Exercise description: Write out exactly the lines below that run from the one containing "rewrite (rb_held_increase _" through the one containing "Lemma rb_balance_set_held r", both included, with no other lines.

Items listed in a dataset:
(* ===== verification/BalancesReference.v ===== *)
(** A concrete instance of [Balances]: free and held balances with the existential
    deposit, locks, a register of items, nonces and a clock, as the documentation of
    [pallet_balances], [pallet_uniques] and [frame_system] describes them.  The
    theorems on the pallets above are instantiated with it. *)
From S2P Require Import Prelude JobTypes Balances TokenClaim.

Record RefBal := mkRefBal {
  rb_free : gmap Z Z;
  rb_holds : gmap (HoldReason * Z) Z;
  rb_locks : gmap Z Z;
  rb_issuance : Z;
  rb_collections : gmap Z Z;
  rb_items : gmap (Z * Z) Z;
  rb_nonces : gmap Z Z;
  rb_clock : Z;
  rb_author : option Z;
}.
Definition set_rb_free v x := mkRefBal v x.(rb_holds) x.(rb_locks) x.(rb_issuance) x.(rb_collections)
  x.(rb_items) x.(rb_nonces) x.(rb_clock) x.(rb_author).
Definition set_rb_holds v x := mkRefBal x.(rb_free) v x.(rb_locks) x.(rb_issuance) x.(rb_collections)
  x.(rb_items) x.(rb_nonces) x.(rb_clock) x.(rb_author).
Definition set_rb_locks v x := mkRefBal x.(rb_free) x.(rb_holds) v x.(rb_issuance) x.(rb_collections)
  x.(rb_items) x.(rb_nonces) x.(rb_clock) x.(rb_author).
Definition set_rb_issuance v x := mkRefBal x.(rb_free) x.(rb_holds) x.(rb_locks) v x.(rb_collections)
  x.(rb_items) x.(rb_nonces) x.(rb_clock) x.(rb_author).
Definition set_rb_collections v x := mkRefBal x.(rb_free) x.(rb_holds) x.(rb_locks) x.(rb_issuance) v
  x.(rb_items) x.(rb_nonces) x.(rb_clock) x.(rb_author).
Definition set_rb_items v x := mkRefBal x.(rb_free) x.(rb_holds) x.(rb_locks) x.(rb_issuance)
  x.(rb_collections) v x.(rb_nonces) x.(rb_clock) x.(rb_author).
Definition set_rb_nonces v x := mkRefBal x.(rb_free) x.(rb_holds) x.(rb_locks) x.(rb_issuance)
  x.(rb_collections) x.(rb_items) v x.(rb_clock) x.(rb_author).
Definition set_rb_clock v x := mkRefBal x.(rb_free) x.(rb_holds) x.(rb_locks) x.(rb_issuance)
  x.(rb_collections) x.(rb_items) x.(rb_nonces) v x.(rb_author).

(** * Reading *)
Definition MILLIUNIT : Z := 10 ^ 9.
Definition EXISTENTIAL_DEPOSIT : Z := MILLIUNIT.
Definition rb_balance (x : RefBal) (who : Z) : Z := default 0 (x.(rb_free) !! who).
Definition rb_held (r : HoldReason) (x : RefBal) (who : Z) : Z := default 0 (x.(rb_holds) !! (r, who)).
Definition rb_reserved (x : RefBal) (who : Z) : Z :=
  rb_held OutgoingMessageFee x who + rb_held ConversionHold x who + rb_held OnboardingHold x who.
Definition rb_lock (x : RefBal) (who : Z) : Z := default 0 (x.(rb_locks) !! who).
Definition rb_reducible (p : Preservation) (f : Fortitude) (x : RefBal) (who : Z) : Z :=
  let untouchable :=
    match f with Polite => Z.max 0 (rb_lock x who - rb_reserved x who) | Force => 0 end in
  let untouchable :=
    match p with Expendable => untouchable | _ => Z.max untouchable EXISTENTIAL_DEPOSIT end in
  Z.max 0 (rb_balance x who - untouchable).

(** * Writing *)

(** A balance below the deposit is dust, and burnt. *)
Definition rb_set (who n : Z) (x : RefBal) : RefBal :=
  if n <? EXISTENTIAL_DEPOSIT then
    set_rb_issuance (x.(rb_issuance) - n) (set_rb_free (delete who x.(rb_free)) x)
  else set_rb_free (<[who := n]> x.(rb_free)) x.
Definition rb_increase (who n : Z) (x : RefBal) : option RefBal :=
  if n =? 0 then Some x
  else if EXISTENTIAL_DEPOSIT <=? rb_balance x who + n then
    Some (rb_set who (rb_balance x who + n) x)
  else None.
Definition rb_decrease (e : Precision) (p : Preservation) (f : Fortitude) (who n : Z) (x : RefBal)
  : option (Z * RefBal) :=
  let n' := match e with Exact => n | BestEffort => Z.min n (rb_reducible p f x who) end in
  if (0 <=? n') && (n' <=? rb_reducible p f x who) then
    Some (n', if n' =? 0 then x else rb_set who (rb_balance x who - n') x)
  else None.
Definition rb_move (p : Preservation) (from to n : Z) (x : RefBal) : option (Z * RefBal) :=
  if n =? 0 then Some (0, x) else
  '(m, x) ← rb_decrease Exact p Polite from n x; x ← rb_increase to m x; Some (m, x).
Definition rb_set_held (r : HoldReason) (who n : Z) (x : RefBal) : RefBal :=
  set_rb_holds (<[(r, who) := n]> x.(rb_holds)) x.
Definition rb_hold (r : HoldReason) (who n : Z) (x : RefBal) : option RefBal :=
  if n =? 0 then Some x else
  if (0 <=? n) && (n <=? rb_reducible Protect Force x who) then
    Some (rb_set_held r who (rb_held r x who + n) (rb_set who (rb_balance x who - n) x))
  else None.
Definition rb_unhold (r : HoldReason) (e : Precision) (from to n : Z) (x : RefBal) : option RefBal :=
  let n' := match e with Exact => n | BestEffort => Z.min n (rb_held r x from) end in
  if (0 <=? n') && (n' <=? rb_held r x from) then
    rb_increase to n' (rb_set_held r from (rb_held r x from - n') x)
  else None.
Definition rb_mint (who n : Z) (x : RefBal) : option RefBal :=
  rb_increase who n (set_rb_issuance (x.(rb_issuance) + n) x).

#[export] Instance reference_balances : Balances := {|
  Bal := RefBal;
  b_total_issuance := rb_issuance;
  b_minimum_balance := EXISTENTIAL_DEPOSIT;
  b_total_balance x who := rb_balance x who + rb_reserved x who;
  b_balance := rb_balance;
  b_reducible_balance := rb_reducible;
  b_on_hold := rb_held;
  b_can_withdraw who n x := n <=? rb_reducible Expendable Polite x who;
  b_locked := rb_lock;
  b_set_lock who n x := set_rb_locks (<[who := n]> x.(rb_locks)) x;
  b_remove_lock who x := set_rb_locks (delete who x.(rb_locks)) x;
  b_currency_transfer keep from to n x :=
    '(_, x) ← rb_move (if keep : bool then Preserve else Expendable) from to n x; Some x;
  b_transfer := rb_move;
  b_burn_from p e f who n x :=
    '(m, x) ← rb_decrease e p f who n x; Some (m, set_rb_issuance (x.(rb_issuance) - m) x);
  b_mint_into := rb_mint;
  b_withdraw e p f who n x := rb_decrease e p f who n x;
  b_deposit e who n x := x ← rb_increase who n x; Some (n, x);
  b_issue n x := (n, set_rb_issuance (x.(rb_issuance) + n) x);
  b_resolve who c x := rb_increase who c x;
  b_drop_credit c x := set_rb_issuance (x.(rb_issuance) - c) x;
  b_hold := rb_hold;
  b_release r e who n x := rb_unhold r e who who n x;
  b_release_all r e who x := rb_unhold r e who who (rb_held r x who) x;
  b_transfer_on_hold r from to n x := rb_unhold r Exact from to n x;
  b_slash_held r who n x :=
    let taken := Z.min n (rb_held r x who) in
    (taken, n - taken, rb_set_held r who (rb_held r x who - taken) x);
  u_collection_owner c x := x.(rb_collections) !! c;
  u_create_collection c o a x := Some (set_rb_collections (<[c := o]> x.(rb_collections)) x);
  u_do_mint c i o x :=
    match x.(rb_items) !! (c, i) with
    | Some _ => None
    | None => Some (set_rb_items (<[(c, i) := o]> x.(rb_items)) x)
    end;
  u_owned_in_collection c o x :=
    omap (fun '((c', i), o') => if bool_decide (c' = c /\ o' = o) then Some i else None)
      (map_to_list x.(rb_items));
  u_owner c i x := x.(rb_items) !! (c, i);
  sys_account x who :=
    mkAccountInfo (default 0 (x.(rb_nonces) !! who))
      (if 0 <? rb_balance x who + rb_reserved x who then 1 else 0) 0;
  sys_set_nonce who n x := set_rb_nonces (<[who := n]> x.(rb_nonces)) x;
  sys_author := rb_author;
  sys_now_millis := rb_clock;
|}.

(** * What the operations do to the balances *)

Lemma rb_balance_set who n x a :
  rb_balance (rb_set who n x) a =
  if bool_decide (who = a) then (if n <? EXISTENTIAL_DEPOSIT then 0 else n) else rb_balance x a.
Proof.
  unfold rb_balance, rb_set. case_bool_decide as Ha; [subst a|]; destruct (n <? EXISTENTIAL_DEPOSIT); simpl;
    by rewrite ?lookup_insert_eq, ?lookup_delete_eq, ?(lookup_insert_ne _ _ _ _ Ha), ?(lookup_delete_ne _ _ _ Ha).
Qed.
Lemma rb_decrease_exact p f who n x m x' a :
  rb_decrease Exact p f who n x = Some (m, x') ->
  m = n /\ rb_balance x' a <= rb_balance x a /\
  (p <> Expendable -> rb_balance x' a = rb_balance x a - (if bool_decide (who = a) then n else 0)).
Proof.
  unfold rb_decrease. destruct (_ && _) eqn:E; [|done]. intros [= <- <-].
  apply andb_true_iff in E as [E0%Z.leb_le E%Z.leb_le]. split; [done|].
  destruct (Z.eqb_spec n 0) as [->|Hn]; [by case_bool_decide; lia|]. rewrite rb_balance_set.
  unfold rb_reducible in E.
  destruct (Z.ltb_spec (rb_balance x who - n) EXISTENTIAL_DEPOSIT); case_bool_decide; subst;
    (split; [destruct p, f; lia|]); intros Hp; destruct p, f; try done; lia.
Qed.
Lemma rb_increase_exact who n x x' a :
  0 <= n -> rb_increase who n x = Some x' ->
  rb_balance x' a = rb_balance x a + (if bool_decide (who = a) then n else 0).
Proof.
  intros Hn. unfold rb_increase. destruct (Z.eqb_spec n 0) as [->|Hz].
  { intros [= <-]. case_bool_decide; lia. }
  destruct (Z.leb_spec EXISTENTIAL_DEPOSIT (rb_balance x who + n)); [|done]. intros [= <-].
  rewrite rb_balance_set, (proj2 (Z.ltb_ge _ _)) by done. case_bool_decide; subst; lia.
Qed.
Lemma rb_move_le p from to n x m x' a :
  0 <= n -> rb_move p from to n x = Some (m, x') ->
  m = n /\ rb_balance x' a <= rb_balance x a + (if bool_decide (to = a) then n else 0).
Proof.
  intros Hn. unfold rb_move. destruct (Z.eqb_spec n 0) as [->|Hne].
  - intros [= <- <-]. split; [done|]. case_bool_decide; lia.
  - intros ([m1 x1] & H1 & (x2 & H2 & [= <- <-])%bind_Some)%bind_Some.
    destruct (rb_decrease_exact _ _ _ _ _ _ _ a H1) as (-> & ? & _). split; [done|].
    rewrite (rb_increase_exact _ _ _ _ a Hn H2). lia.
Qed.

(** ** What they do to the held balances *)
Lemma rb_held_set_held r who n x r' a :
  rb_held r' (rb_set_held r who n x) a = if bool_decide (r = r' /\ who = a) then n else rb_held r' x a.
Proof.
  unfold rb_held, rb_set_held. simpl. case_bool_decide as Hb.
  - destruct Hb as [-> ->]. by rewrite lookup_insert_eq.
  - rewrite lookup_insert_ne; [done|]. intros [= -> ->]. by apply Hb.
Qed.
Lemma rb_held_set r who n x a : rb_held r (rb_set who n x) a = rb_held r x a.
Proof. unfold rb_set. by destruct (n <? _). Qed.
Lemma rb_held_increase r who n x x' a : rb_increase who n x = Some x' -> rb_held r x' a = rb_held r x a.
Proof.
  unfold rb_increase. destruct (_ =? _); [by intros [= <-]|]. destruct (_ <=? _); intros [= <-]. apply rb_held_set.
Qed.
Lemma rb_held_decrease r e p f who n x m x' a :
  rb_decrease e p f who n x = Some (m, x') -> rb_held r x' a = rb_held r x a.
Proof.
  unfold rb_decrease. destruct (_ && _); intros [= _ <-]. destruct (_ =? 0); [done|apply rb_held_set].
Qed.
Lemma rb_held_move r p from to n x m x' a :
  rb_move p from to n x = Some (m, x') -> m = n /\ rb_held r x' a = rb_held r x a.
Proof.
  unfold rb_move. destruct (Z.eqb_spec n 0) as [->|Hn]; [by intros [= <- <-]|].
  intros ([k y] & H1 & (z & H2 & [= <- <-])%bind_Some)%bind_Some.
  rewrite (rb_held_increase _ _ _ _ _ _ H2), (rb_held_decrease _ _ _ _ _ _ _ _ _ _ H1).
  unfold rb_decrease in H1. destruct (_ && _); [|done]. by injection H1 as <- _.
Qed.

Lemma rb_balance_set_held r who n x a : rb_balance (rb_set_held r who n x) a = rb_balance x a.
Proof. done. Qed.

(** ** What they do to the books of an account: the free and the held balance, the
    issuance, the nonces and the items *)
Definition rb_total (x : RefBal) (a : Z) : Z := rb_balance x a + rb_reserved x a.
Record rb_moves (d : Z -> Z) (x x' : RefBal) : Prop := {
  rm_total a : rb_total x' a = rb_total x a + d a;
  rm_issuance : x'.(rb_issuance) = x.(rb_issuance);
  rm_nonces : x'.(rb_nonces) = x.(rb_nonces);
  rm_items : x'.(rb_items) = x.(rb_items);
}.
Definition rb_delta (who n a : Z) : Z := if bool_decide (who = a) then n else 0.

Lemma rb_reserved_set who n x a : rb_reserved (rb_set who n x) a = rb_reserved x a.
Proof. unfold rb_reserved. by rewrite !rb_held_set. Qed.
Lemma rb_set_kept who n x :
  (rb_set who n x).(rb_nonces) = x.(rb_nonces) /\ (rb_set who n x).(rb_items) = x.(rb_items).
Proof. unfold rb_set. by destruct (n <? _). Qed.
Lemma rb_set_moves who n x :
  EXISTENTIAL_DEPOSIT <= n -> rb_moves (rb_delta who (n - rb_balance x who)) x (rb_set who n x).
Proof.
  intros Hn. destruct (rb_set_kept who n x) as [Hk1 Hk2]. split; [|..|exact Hk1|exact Hk2].
  - intros a. unfold rb_total, rb_delta. rewrite rb_reserved_set, rb_balance_set.
    destruct (Z.ltb_spec n EXISTENTIAL_DEPOSIT); [lia|]. case_bool_decide; subst; lia.
  - unfold rb_set. by destruct (Z.ltb_spec n EXISTENTIAL_DEPOSIT); [lia|].
Qed.
Lemma rb_moves_ext d e x x' : (forall a, d a = e a) -> rb_moves d x x' -> rb_moves e x x'.
Proof. intros He [T I N It]. split; [intros a; by rewrite T, He|done..]. Qed.
Lemma rb_moves_refl x : rb_moves (fun _ => 0) x x.
Proof. split; [intros a; lia|done..]. Qed.
Lemma rb_moves_trans d e x y z : rb_moves d x y -> rb_moves e y z -> rb_moves (fun a => d a + e a) x z.
Proof. intros [T1 I1 N1 L1] [T2 I2 N2 L2]. split; [intros a; rewrite T2, T1; lia|congruence..]. Qed.

Lemma rb_increase_moves who n x x' : rb_increase who n x = Some x' -> rb_moves (rb_delta who n) x x'.
Proof.
  unfold rb_increase. destruct (Z.eqb_spec n 0) as [->|Hn].
  { intros [= <-]. apply (rb_moves_ext (fun _ => 0)); [|apply rb_moves_refl].
    intros a. unfold rb_delta. by case_bool_decide. }
  destruct (Z.leb_spec EXISTENTIAL_DEPOSIT (rb_balance x who + n)) as [Hd|]; [|done]. intros [= <-].
  refine (rb_moves_ext _ _ _ _ _ (rb_set_moves who (rb_balance x who + n) x Hd)).
  intros a. unfold rb_delta. case_bool_decide; lia.
Qed.
Lemma rb_decrease_moves p f who n x m x' :
  p <> Expendable -> rb_decrease Exact p f who n x = Some (m, x') ->
  m = n /\ rb_moves (fun a => - rb_delta who n a) x x'.
Proof.
  intros Hp. unfold rb_decrease. destruct (_ && _) eqn:E; [|done]. intros [= <- <-].
  apply andb_true_iff in E as [E0%Z.leb_le E%Z.leb_le]. split; [done|].
  destruct (Z.eqb_spec n 0) as [->|Hn].
  { apply (rb_moves_ext (fun _ => 0)); [|apply rb_moves_refl]. intros a. unfold rb_delta. by case_bool_decide. }
  assert (EXISTENTIAL_DEPOSIT <= rb_balance x who - n) as Hd by (unfold rb_reducible in E; destruct p, f; try done; lia).
  refine (rb_moves_ext _ _ _ _ _ (rb_set_moves who (rb_balance x who - n) x Hd)).
  intros a. unfold rb_delta. case_bool_decide; lia.
Qed.
Lemma rb_set_held_moves r who n x : rb_moves (rb_delta who (n - rb_held r x who)) x (rb_set_held r who n x).
Proof.
  split; [|done..]. intros a. unfold rb_total, rb_reserved, rb_delta. rewrite rb_balance_set_held, !rb_held_set_held.
  destruct r; repeat case_bool_decide; naive_solver lia.
Qed.
Lemma rb_hold_moves r who n x x' : rb_hold r who n x = Some x' -> rb_moves (fun _ => 0) x x'.
Proof.
  unfold rb_hold. destruct (Z.eqb_spec n 0) as [->|Hn]; [intros [= <-]; apply rb_moves_refl|].
  destruct (_ && _) eqn:E; [|done]. intros [= <-]. apply andb_true_iff in E as [E0%Z.leb_le E%Z.leb_le].
  assert (EXISTENTIAL_DEPOSIT <= rb_balance x who - n) as Hd by (unfold rb_reducible in E; lia).
  refine (rb_moves_ext _ _ _ _ _ (rb_moves_trans _ _ _ _ _ (rb_set_moves who (rb_balance x who - n) x Hd)
    (rb_set_held_moves r who (rb_held r x who + n) _))).
  intros a. rewrite rb_held_set. unfold rb_delta. case_bool_decide; lia.
Qed.
Lemma rb_unhold_moves r e who n x x' : rb_unhold r e who who n x = Some x' -> rb_moves (fun _ => 0) x x'.
Proof.
  unfold rb_unhold. destruct (_ && _) eqn:E; [|done]. intros Hi.
  refine (rb_moves_ext _ _ _ _ _ (rb_moves_trans _ _ _ _ _ (rb_set_held_moves _ _ _ _) (rb_increase_moves _ _ _ _ Hi))).
  intros a. unfold rb_delta. case_bool_decide; lia.
Qed.

(** A stand-in for signatures: the signature is the sum of the bytes and the key. *)
Definition byte_sum (l : list Z) : Z := foldr Z.add 0 l.
#[export] Instance reference_signatures : Signatures := {|
  verify sg m who := sg =? byte_sum m + who;
  account_encode := scale_uint 32;
|}.

Definition UNIT : Z := 10 ^ 12.
Definition rb_genesis (balances : gmap Z Z) : RefBal :=
  mkRefBal balances ∅ ∅ (gsum (fun _ n => n) balances) ∅ ∅ ∅ 0 None.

Response:
  rewrite (rb_held_increase _ _ _ _ _ _ H2), (rb_held_decrease _ _ _ _ _ _ _ _ _ _ H1).
  unfold rb_decrease in H1. destruct (_ && _); [|done]. by injection H1 as <- _.
Qed.

Lemma rb_balance_set_held r who n x a : rb_balance (rb_set_held r who n x) a = rb_balance x a.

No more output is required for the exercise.